In [1]:
import pandas as pd
import numpy as np
import xgboost as xgb
from sklearn.model_selection import train_test_split
from sklearn.metrics import mean_squared_error

# --- 1. Load the Performance Dataset ---
try:
    df_perf = pd.read_csv('Full Dataset (league standings with players stats).csv')
    print("✅ Successfully loaded the performance dataset.")
except FileNotFoundError:
    print("❌ File not found. Make sure 'Full Dataset...' is in your project folder.")
    exit()

# --- 2. Clean Data and Select a Player ---
df_perf = df_perf.loc[:, ~df_perf.columns.str.contains('^Unnamed')]
df_perf['fullname'] = df_perf['firstname'] + ' ' + df_perf['lastname']

player_name = "James Philip Milner"
df_player = df_perf[df_perf['fullname'] == player_name].copy()
df_player = df_player.sort_values('season').dropna(subset=['totalGoals', 'goalAssists', 'totalShots'])

print(f"\n--- Preparing data for {player_name} ---")

# --- 3. Prepare Data for XGBoost (Different from LSTM) ---
# We want to use past seasons' stats to predict the next season's goals.
features = ['totalGoals', 'goalAssists', 'totalShots']
target = 'totalGoals'

X, y = [], []
# We'll use a lookback of 2 seasons
lookback = 2 

for i in range(lookback, len(df_player)):
    # Flatten the features from the past 'lookback' seasons into a single row
    feature_vector = df_player[features].iloc[i-lookback:i].values.flatten()
    X.append(feature_vector)
    # The target is the goal count of the current season
    y.append(df_player[target].iloc[i])

X = np.array(X)
y = np.array(y)

print(f"Generated {X.shape[0]} training examples.")

# --- 4. Build and Train the XGBoost Model ---
# Split data into training and a small test set for evaluation
X_train, X_test, y_train, y_test = train_test_split(X, y, test_size=0.3, random_state=42)

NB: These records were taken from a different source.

Definition New (store : option S) : result error Registry :=
  match store with
  | None => Err ErrInvalidStore
  | Some store =>
      let? claims := LoadClaims store in
      load_loop claims (mkRegistry ∅ ∅ ∅ store)
  end.

Definition ClaimMode (paymentID allocationID mode digest : string) (expectedVersion : Z)
    (evidenceHash : string) (claimedAt : Time.t) (registry : Registry)
    : Registry * result error (Claim * bool) :=
  if empty_s paymentID || empty_s allocationID || empty_s digest || empty_s evidenceHash ||
     Time.IsZero claimedAt || (mode <>s ModeSyntheticProjection)
  then (registry, Err ErrInvalidClaim)
  else if bool_decide (paymentID ∈ reversed registry) then (registry, Err ErrClaimConflict)
  else match byPayment registry !! paymentID with
  | Some existing =>
      if sameClaim existing paymentID allocationID mode digest &&
         (ExpectedVersion existing =? expectedVersion) && (EvidenceHash existing =s evidenceHash) &&
         Time.Equal (ClaimedAt existing) (Time.UTC claimedAt)
      then (registry, Ok (existing, true))
      else (registry, Err ErrClaimConflict)
  | None =>
      if match byAllocation registry !! allocationID with
         | Some owner => owner <>s paymentID
         | None => false
         end
      then (registry, Err ErrClaimConflict)
      else
        let record := mkClaim ("phase7b:" +:+ allocationID) paymentID allocationID mode digest ""
                        expectedVersion evidenceHash (Time.UTC claimedAt) in
        match ClaimSynthetic record (store registry) with
        | (store', Err err) =>
            (mkRegistry (byPayment registry) (byAllocation registry) (reversed registry) store',
             Err (Join ErrClaimConflict err))
        | (store', Ok replayed) =>
            (mkRegistry (<[paymentID := record]> (byPayment registry))
               (<[allocationID := paymentID]> (byAllocation registry)) (reversed registry) store',
             Ok (record, replayed))
        end
  end.

Definition ClaimModeWithCommit (paymentID allocationID mode digest : string)
    (expectedVersion : Z) (evidenceHash : string) (claimedAt : Time.t)
    (commit : option (Claim → callback W)) (registry : Registry) (w : W)
    : Registry * W * result error Claim :=
  match commit with
  | None => (registry, w, Err ErrInvalidClaim)
  | Some commit =>
      if empty_s paymentID || empty_s allocationID || empty_s digest || empty_s evidenceHash ||
         Time.IsZero claimedAt || (mode <>s ModeCanonicalGateway)
      then (registry, w, Err ErrInvalidClaim)
      else if bool_decide (paymentID ∈ reversed registry) then (registry, w, Err ErrClaimConflict)
      else if has_key (byPayment registry) paymentID then (registry, w, Err ErrClaimConflict)
      else if has_key (byAllocation registry) allocationID then (registry, w, Err ErrClaimConflict)
      else
        let record := mkClaim ("phase7c:" +:+ allocationID) paymentID allocationID mode digest
                        CanonicalPrepared expectedVersion evidenceHash (Time.UTC claimedAt) in
        match ClaimCanonical record (Some (commit record)) (store registry) w with
        | (store', w', Err err) =>
            (mkRegistry (byPayment registry) (byAllocation registry) (reversed registry) store',
             w', Err err)
        | (store', w', Ok _) =>
            (mkRegistry (<[paymentID := record]> (byPayment registry))
               (<[allocationID := paymentID]> (byAllocation registry)) (reversed registry) store',
             w', Ok record)
        end
  end.

Definition Release (claim : Claim) (registry : Registry) : result error unit :=
  Err ErrInvalidTransition.

Definition Lookup (paymentID : string) (registry : Registry) : option Claim :=
  byPayment registry !! paymentID.

Definition publish (record : Claim) (registry : Registry) : Registry :=
  mkRegistry (<[PaymentID record := record]> (byPayment registry)) (byAllocation registry)
    (reversed registry) (store registry).

Definition tombstone (paymentID : string) (registry : Registry) : Registry :=
  mkRegistry (byPayment registry) (byAllocation registry) ({[paymentID]} ∪ reversed registry)
    (store registry).

Definition TransitionWithCommit (paymentID allocationID digest expected next : string)
    (commit : option (Claim → callback W)) (registry : Registry) (w : W)
    : Registry * W * result error Claim :=
  match commit with
  | None => (registry, w, Err ErrInvalidTransition)
  | Some commit =>
      if negb (validCanonicalState expected) || negb (validCanonicalState next)
      then (registry, w, Err ErrInvalidTransition)
      else match byPayment registry !! paymentID with
      | None => (registry, w, Err ErrInvalidTransition)
      | Some record =>
          if (Mode record <>s ModeCanonicalGateway) || (AllocationID record <>s allocationID) ||
             (Digest record <>s digest) || (State record <>s expected) ||
             negb (allowedCanonicalTransition expected next)
          then (registry, w, Err ErrInvalidTransition)
          else
            let record := with_state next record in
            match commit record w with
            | (w', Err err) => (registry, w', Err err)
            | (w', Ok _) =>
                (mkRegistry (<[paymentID := record]> (byPayment registry)) (byAllocation registry)
                   (reversed registry) (store registry), w', Ok record)
            end
      end
  end.

(** The three results of [HandleReversalWithCommit]; a nil error is [None]. *)
Definition reversal_result : Type := Claim * ReversalDisposition * option error.

(** The guard-call-publish sequence each branch of the handler repeats: a nil
    callback and a failing callback resolve nothing; after a successful one the
    branch publishes [registry'] and answers [answer]. *)
Definition resolve_with (commit : option (Claim → ReversalDisposition → bool → callback W))
    (argument : Claim) (disposition : ReversalDisposition) (permanent : bool)
    (registry registry' : Registry) (answer : Claim) (w : W)
    : Registry * W * reversal_result :=
  match commit with
  | None => (registry, w, (zeroClaim, disposition, Some ErrResolutionFailed))
  | Some commit =>
      match commit argument disposition permanent w with
      | (w', Err err) =>
          (registry, w', (zeroClaim, disposition, Some (Join ErrResolutionFailed err)))
      | (w', Ok _) => (registry', w', (answer, disposition, None))
      end
  end.

Definition HandleReversalWithCommit (paymentID : string)
    (commit : option (Claim → ReversalDisposition → bool → callback W))
    (registry : Registry) (w : W) : Registry * W * reversal_result :=
  if empty_s paymentID
  then (registry, w, (zeroClaim, ReversalUnclaimed, Some ErrInvalidClaim))
  else match byPayment registry !! paymentID with
  | None =>
      resolve_with commit (mkClaim "" paymentID "" "" "" "" 0 "" Time.zero) ReversalUnclaimed true
        registry (tombstone paymentID registry) zeroClaim w
  | Some record =>
      if Mode record =s ModeSyntheticProjection then
        resolve_with commit record ReversalSynthetic true
          registry (tombstone paymentID registry) record w
      else
        let quarantine := with_state CanonicalQuarantined record in
        let incident := with_state CanonicalIncident record in
        let set record := mkRegistry (<[paymentID := record]> (byPayment registry))
          (byAllocation registry) (reversed registry) (store registry) in
        if (State record =s CanonicalPrepared) || (State record =s CanonicalFailed) then
          resolve_with commit record ReversalQuarantined false
            registry (set quarantine) quarantine w
        else if State record =s CanonicalSubmitted then
          resolve_with commit record ReversalQuarantined false
            registry (set quarantine) quarantine w
        else if State record =s CanonicalQuarantined then
          (registry, w, (record, ReversalQuarantined, None))
        else if State record =s CanonicalConfirmed then
          resolve_with commit record ReversalIncident false
            registry (set incident) incident w
        else if State record =s CanonicalIncident then
          (registry, w, (record, ReversalIncident, None))
        else (registry, w, (record, ReversalQuarantined, None))
  end.

Definition IsReversed (paymentID : string) (registry : Registry) : bool :=
  bool_decide (paymentID ∈ reversed registry).
(* ===== verification/Allocation.v ===== *)
(** The synthetic allocation engine ([payment-orchestrator/allocation]): final
    payments reduce obligations, reversals restore them.

    The engine holds pointers to two objects it shares with other services: the
    allocation-mode registry and the accounting service. Both are explicit in
    the state the operations thread ([System]); the accounting service is the
    interface [Accounting], so everything here holds for any implementation. *)
From S2P Require Import Prelude GoStd PaymentTypes AllocationMode.

(** * Data *)

(** [E] is the accounting service's error type; [PanicNil] is the nil
    dereference that an unparsable stored amount would cause. *)
Inductive error (E : Type) :=
| ErrInvalidObligation | ErrInvalidAllocation | ErrAllocationConflict | ErrInvalidReversal
| ErrAccounting (inner : E)
| PanicNil.
Arguments ErrInvalidObligation {E}. Arguments ErrInvalidAllocation {E}.
Arguments ErrAllocationConflict {E}. Arguments ErrInvalidReversal {E}.
Arguments ErrAccounting {E} _. Arguments PanicNil {E}.
(* ===== verification/AllocationAccounting.v ===== *)
(** Allocation journals ([foundation-ledger/internal/allocationaccounting]):
    the implementation of the allocation engine's accounting interface on top
    of the posting kernel, and the agreement of the engine with the books. *)
From S2P Require Import Prelude GoStd PaymentTypes AllocationMode Ledger Allocation.

(** * Data *)

(** [PanicIndex] is the out-of-range index a short batch result would cause. *)
Inductive error := ErrInvalidAllocation | ErrLedger (inner : Ledger.error) | PanicIndex.

Record record := mkRecord { journalIDs : list string; reversed : bool }.

Record Poster := mkPoster { book : Ledger; records : gmap string record }.

Definition New (book : option Ledger) : result error Poster :=
  match book with
  | None => Err ErrInvalidAllocation
  | Some book => Ok (mkPoster book ∅)
  end.

(** * Operations *)

Definition nonNegative (value : string) : option Z := Big.canonical_nonneg value.

Definition entry (item : Allocation) (account side units : string) : Entry :=
  mkEntry account side (al_AssetID item) units "" (al_LoanID item) "".

Definition journal (item : Allocation) (suffix entryType : string) (entries : list Entry)
    (reversalOf : string) : Journal :=
  mkJournal ("allocation:" +:+ al_AllocationID item +:+ ":" +:+ suffix) "unified-protocol"
    "loan-subledger" "payment-allocation" entryType (al_PaymentID item) (al_LoanID item)
    (al_AllocationID item +:+ ":" +:+ suffix) (al_CorrelationID item)
    (Time.UTC (al_AllocatedAt item)) entries (al_EvidenceHash item) reversalOf "".
(* ===== verification/CrossChainTypes.v ===== *)
(** The cross-chain vocabulary shared by the coordinator and the ledger: message
    states, action types, the message envelope and its typed actions
    ([schemas/proto/unified/v1/crosschain.proto] and its Go bindings), and the
    Keccak-256 parameter. Enumerations are the [int32] ordinals of the bindings;
    byte slices are strings. *)
From S2P Require Import Prelude GoStd.

(** * Keccak-256

    [golang.org/x/crypto/sha3]: a function into 32-byte digests. No theorem
    assumes it injective. *)
Class Keccak := {
  keccak : string → string;
  keccak_length : ∀ value, String.length (keccak value) = 32%nat }.

(** Two given strings collide. Some two strings always do; binding theorems name
    the two strings, which the code builds from the data it was given. *)
Definition collides `{Keccak} (a b : string) : Prop := a ≠ b ∧ keccak a = keccak b.

Lemma keccak_cases `{Keccak} a b : keccak a = keccak b → a = b ∨ collides a b.
Proof. intros Hk. destruct (decide (a = b)) as [|Hne]; [by left|]. by right. Qed.

(** * [CrossChainMessageState] *)

Definition created : Z := 1.
Definition sourceFinalizing : Z := 2.
Definition sourceFinal : Z := 3.
Definition sent : Z := 4.
Definition relayed : Z := 5.
Definition verified : Z := 6.
Definition executed : Z := 7.
Definition ackPending : Z := 8.
Definition acknowledged : Z := 9.
Definition rejected : Z := 10.
Definition failed : Z := 11.
Definition expired : Z := 12.
Definition recoveryPending : Z := 13.
Definition destinationTombstoned : Z := 14.
Definition sourceCompensated : Z := 15.
Definition recovered : Z := 16.
Definition disputed : Z := 17.

(** * [CrossChainActionType] *)

Definition ACTION_UNSPECIFIED : Z := 0.
Definition CANONICAL_UFT_LOCKED_V1 : Z := 1.
Definition WRAPPED_UFT_MINTED_V1 : Z := 2.
Definition WRAPPED_UFT_BURNED_V1 : Z := 3.
Definition CANONICAL_UFT_RELEASED_V1 : Z := 4.
Definition SATELLITE_COLLATERAL_LOCKED_V1 : Z := 5.
Definition HOME_DISBURSEMENT_AUTHORIZED_V1 : Z := 6.
Definition SATELLITE_DISBURSEMENT_SETTLED_V1 : Z := 7.
Definition SATELLITE_REPAYMENT_BURNED_V1 : Z := 8.
Definition HOME_COLLATERAL_RELEASE_AUTHORIZED_V1 : Z := 9.
Definition SATELLITE_COLLATERAL_RELEASED_V1 : Z := 10.
Definition STATE_ACKNOWLEDGED_V1 : Z := 11.
Definition CANCELLATION_REQUESTED_V1 : Z := 12.
Definition DESTINATION_TOMBSTONED_V1 : Z := 13.
Definition SOURCE_COMPENSATED_V1 : Z := 14.
Definition SATELLITE_UFT_PERMANENT_BURNED_V1 : Z := 15.
Definition ROUTE_GOVERNANCE_V1 : Z := 16.

(** * Typed actions

    One constructor per wrapper of the [typed_action] oneof, with the declared
    fields of its payload. (A wrapper around a nil payload reads as the payload
    of empty fields.) *)
Inductive TypedAction :=
| CanonicalUftLock (lock_id loan_id canonical_token home_bridge_hub wrapped_token
    destination_recipient amount : string)
| WrappedUftMinted (loan_id lock_id home_loan_account borrower lender wrapped_token amount
    policy_hash : string)
| WrappedUftBurned (burn_id backing_route_policy_hash canonical_token home_bridge_hub
    wrapped_token recipient amount : string)
| CanonicalUftReleased (burn_id canonical_token recipient amount wrapped_burn_message_id : string)
| SatelliteCollateralLocked (loan_id collateral_id home_loan_account borrower lender
    collateral_token amount policy_hash : string)
| HomeDisbursementAuthorized (loan_id funding_lock_id home_loan_account borrower lender
    wrapped_token amount policy_hash : string)
| SatelliteDisbursementSettled (loan_id funding_lock_id home_loan_account borrower lender
    wrapped_token amount policy_hash : string)
| SatelliteRepaymentBurned (burn_id loan_id payment_id backing_route_policy_hash canonical_token
    home_bridge_hub wrapped_token lender amount : string)
| HomeCollateralReleaseAuthorized (loan_id collateral_id home_loan_account borrower lender
    collateral_token amount policy_hash : string)
| SatelliteCollateralReleased (loan_id collateral_id home_loan_account borrower lender
    collateral_token amount policy_hash : string)
| LoanCancellationRequested (cancellation_id loan_id funding_lock_id disbursement_message_id
    disbursement_tombstone_hash home_loan_account lender wrapped_token amount policy_hash
    reason_code : string)
| SatelliteFundingCancelled (cancellation_id loan_id funding_lock_id disbursement_message_id
    disbursement_tombstone_hash escrow_burn_result_hash home_loan_account lender wrapped_token
    amount policy_hash : string)
| SatelliteUftPermanentBurned (burn_id backing_route_policy_hash canonical_token home_bridge_hub
    wrapped_token amount : string).

#[export] Instance TypedAction_eq_dec : EqDecision TypedAction.
Proof. solve_decision. Defined.

(** [timestamppb.Timestamp]; [AsTime] is [time.Unix(seconds, nanos).UTC()], whose
    internal seconds are an [int64] counted from year 1. *)
Record Timestamp := mkTimestamp { seconds : Z; nanos : Z }.
#[export] Instance Timestamp_eq_dec : EqDecision Timestamp.
Proof. solve_decision. Defined.

Definition unixToInternal : Z := 62135596800.
Definition i64 (z : Z) : Z := (z + 2 ^ 63) mod 2 ^ 64 - 2 ^ 63.
Definition AsTime (ts : Timestamp) : Time.t :=
  Time.mk (i64 (seconds ts + unixToInternal) * 1000000000 + nanos ts) "".

Record Envelope := mkEnvelope {
  SchemaVersion : Z;
  MessageId : string;
  ProtocolId : string;
  SourceChainId : string;
  SourceCoordinator : string;
  SourceComponent : string;
  DestinationChainId : string;
  DestinationCoordinator : string;
  DestinationComponent : string;
  LaneId : string;
  SourceNonce : Z;
  AggregateId : string;
  ActionType : Z;
  TypedActionPayload : string;
  PayloadHash : string;
  CreatedAt : option Timestamp;
  ExpiresAt : option Timestamp;
  RoutePolicyHash : string;
  AdapterSetPolicyHash : string;
  SourceFinalityPolicyHash : string;
  DestinationFinalityPolicyHash : string;
  CorrelationId : string;
  CausationMessageId : string;
  SupersededMessageId : string;
  Typed : option TypedAction }.

#[export] Instance Envelope_eq_dec : EqDecision Envelope.
Proof. solve_decision. Defined.

(** The generated getters on a nil timestamp. *)
Definition GetSeconds (ts : option Timestamp) : Z := default 0 (seconds <$> ts).
Definition GetNanos (ts : option Timestamp) : Z := default 0 (nanos <$> ts).
Definition GetAsTime (ts : option Timestamp) : Time.t := AsTime (default (mkTimestamp 0 0) ts).

(** The widths of the bindings' integer fields. *)
Record envelope_widths (e : Envelope) : Prop := {
  width_schema : 0 <= SchemaVersion e < 2 ^ 32;
  width_nonce : 0 <= SourceNonce e < 2 ^ 64;
  width_created : - 2 ^ 63 <= GetSeconds (CreatedAt e) < 2 ^ 63;
  width_expires : - 2 ^ 63 <= GetSeconds (ExpiresAt e) < 2 ^ 63 }.

Record LoanCancellationAuthorization := mkLoanCancellationAuthorization {
  a_LoanRouter : string;
  a_LoanId : string;
  a_FundingLockId : string;
  a_DisbursementMessageId : string;
  a_DisbursementTombstoneHash : string;
  a_Amount : string;
  a_PolicyHash : string;
  a_AuthorizationNonce : Z;
  a_ValidUntil : Z;
  a_ReasonCode : string;
  a_AuthorizerSetHash : string;
  a_AuthorizerSetVersion : Z }.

# Initialize and train the model
xgbr = xgb.XGBRegressor(objective='reg:squarederror', n_estimators=100, learning_rate=0.1)
print("\nTraining the XGBoost model...")
xgbr.fit(X_train, y_train)

# --- 5. Evaluate the Model ---
# Make predictions on the unseen test data
predictions = xgbr.predict(X_test)
rmse = np.sqrt(mean_squared_error(y_test, predictions))

print(f"\n✅ XGBoost model training complete!")
print(f"The model's prediction error (RMSE) on the test data is: {rmse:.2f} goals")

# Predict goals for the next season using the very last sequence of data
last_sequence = df_player[features].iloc[-lookback:].values.flatten().reshape(1, -1)
next_season_prediction = xgbr.predict(last_sequence)

print(f"\n--- Model Prediction ---")
print(f"The XGBoost model predicts {next_season_prediction[0]:.2f} goals for the next season.")

✅ Successfully loaded the performance dataset.

--- Preparing data for James Philip Milner ---
Generated 4 training examples.

Training the XGBoost model...

✅ XGBoost model training complete!
The model's prediction error (RMSE) on the test data is: 3.53 goals

--- Model Prediction ---
The XGBoost model predicts 1.99 goals for the next season.